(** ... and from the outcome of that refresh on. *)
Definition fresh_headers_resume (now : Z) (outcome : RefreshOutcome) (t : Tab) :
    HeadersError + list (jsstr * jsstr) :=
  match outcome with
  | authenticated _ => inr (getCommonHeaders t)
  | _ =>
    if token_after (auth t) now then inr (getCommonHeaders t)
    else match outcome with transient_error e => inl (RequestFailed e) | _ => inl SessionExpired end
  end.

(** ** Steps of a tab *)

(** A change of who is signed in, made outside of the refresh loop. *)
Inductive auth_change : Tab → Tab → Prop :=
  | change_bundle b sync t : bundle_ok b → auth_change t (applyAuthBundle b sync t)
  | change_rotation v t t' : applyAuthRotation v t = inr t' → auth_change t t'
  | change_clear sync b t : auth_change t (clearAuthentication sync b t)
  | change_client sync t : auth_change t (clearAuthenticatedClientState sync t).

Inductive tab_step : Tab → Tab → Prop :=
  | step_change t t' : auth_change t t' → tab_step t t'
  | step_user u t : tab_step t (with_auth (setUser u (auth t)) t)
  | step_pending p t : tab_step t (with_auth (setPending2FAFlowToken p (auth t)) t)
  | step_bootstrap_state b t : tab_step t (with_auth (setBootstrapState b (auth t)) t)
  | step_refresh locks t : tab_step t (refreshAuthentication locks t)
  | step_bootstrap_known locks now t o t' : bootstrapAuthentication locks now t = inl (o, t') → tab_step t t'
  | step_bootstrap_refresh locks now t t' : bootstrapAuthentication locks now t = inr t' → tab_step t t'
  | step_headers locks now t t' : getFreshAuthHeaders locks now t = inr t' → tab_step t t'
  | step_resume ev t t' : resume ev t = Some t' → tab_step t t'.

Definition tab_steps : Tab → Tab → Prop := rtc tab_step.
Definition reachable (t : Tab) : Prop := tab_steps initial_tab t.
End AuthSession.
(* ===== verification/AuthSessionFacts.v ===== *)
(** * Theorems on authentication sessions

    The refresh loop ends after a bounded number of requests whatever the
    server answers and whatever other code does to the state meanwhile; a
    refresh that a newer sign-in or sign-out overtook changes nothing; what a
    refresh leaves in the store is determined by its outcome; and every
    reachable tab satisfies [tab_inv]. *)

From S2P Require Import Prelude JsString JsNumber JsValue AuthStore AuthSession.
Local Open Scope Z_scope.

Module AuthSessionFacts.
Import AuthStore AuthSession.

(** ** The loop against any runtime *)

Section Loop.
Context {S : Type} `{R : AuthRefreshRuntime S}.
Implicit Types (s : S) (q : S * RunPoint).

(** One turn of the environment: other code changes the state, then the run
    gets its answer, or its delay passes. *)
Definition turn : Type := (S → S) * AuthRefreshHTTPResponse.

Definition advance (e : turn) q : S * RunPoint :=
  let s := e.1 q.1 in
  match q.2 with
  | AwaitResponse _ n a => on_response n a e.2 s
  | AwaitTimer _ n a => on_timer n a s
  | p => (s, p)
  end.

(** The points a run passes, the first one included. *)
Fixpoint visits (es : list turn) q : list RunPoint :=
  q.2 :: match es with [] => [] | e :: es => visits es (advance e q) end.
++++++
**Task**
Reproduce each of the records word for word.

**Response**
(** ... and from the outcome of that refresh on. *)
Definition fresh_headers_resume (now : Z) (outcome : RefreshOutcome) (t : Tab) :
    HeadersError + list (jsstr * jsstr) :=
  match outcome with
  | authenticated _ => inr (getCommonHeaders t)
  | _ =>
    if token_after (auth t) now then inr (getCommonHeaders t)
    else match outcome with transient_error e => inl (RequestFailed e) | _ => inl SessionExpired end
  end.

(** ** Steps of a tab *)

(** A change of who is signed in, made outside of the refresh loop. *)
Inductive auth_change : Tab → Tab → Prop :=
  | change_bundle b sync t : bundle_ok b → auth_change t (applyAuthBundle b sync t)
  | change_rotation v t t' : applyAuthRotation v t = inr t' → auth_change t t'
  | change_clear sync b t : auth_change t (clearAuthentication sync b t)
  | change_client sync t : auth_change t (clearAuthenticatedClientState sync t).

Inductive tab_step : Tab → Tab → Prop :=
  | step_change t t' : auth_change t t' → tab_step t t'
  | step_user u t : tab_step t (with_auth (setUser u (auth t)) t)
  | step_pending p t : tab_step t (with_auth (setPending2FAFlowToken p (auth t)) t)
  | step_bootstrap_state b t : tab_step t (with_auth (setBootstrapState b (auth t)) t)
  | step_refresh locks t : tab_step t (refreshAuthentication locks t)
  | step_bootstrap_known locks now t o t' : bootstrapAuthentication locks now t = inl (o, t') → tab_step t t'
  | step_bootstrap_refresh locks now t t' : bootstrapAuthentication locks now t = inr t' → tab_step t t'
  | step_headers locks now t t' : getFreshAuthHeaders locks now t = inr t' → tab_step t t'
  | step_resume ev t t' : resume ev t = Some t' → tab_step t t'.

Definition tab_steps : Tab → Tab → Prop := rtc tab_step.
Definition reachable (t : Tab) : Prop := tab_steps initial_tab t.
End AuthSession.
(* ===== verification/AuthSessionFacts.v ===== *)
(** * Theorems on authentication sessions

    The refresh loop ends after a bounded number of requests whatever the
    server answers and whatever other code does to the state meanwhile; a
    refresh that a newer sign-in or sign-out overtook changes nothing; what a
    refresh leaves in the store is determined by its outcome; and every
    reachable tab satisfies [tab_inv]. *)

From S2P Require Import Prelude JsString JsNumber JsValue AuthStore AuthSession.
Local Open Scope Z_scope.

Module AuthSessionFacts.
Import AuthStore AuthSession.

(** ** The loop against any runtime *)

Section Loop.
Context {S : Type} `{R : AuthRefreshRuntime S}.
Implicit Types (s : S) (q : S * RunPoint).

(** One turn of the environment: other code changes the state, then the run
    gets its answer, or its delay passes. *)
Definition turn : Type := (S → S) * AuthRefreshHTTPResponse.

Definition advance (e : turn) q : S * RunPoint :=
  let s := e.1 q.1 in
  match q.2 with
  | AwaitResponse _ n a => on_response n a e.2 s
  | AwaitTimer _ n a => on_timer n a s
  | p => (s, p)
  end.

(** The points a run passes, the first one included. *)
Fixpoint visits (es : list turn) q : list RunPoint :=
  q.2 :: match es with [] => [] | e :: es => visits es (advance e q) end.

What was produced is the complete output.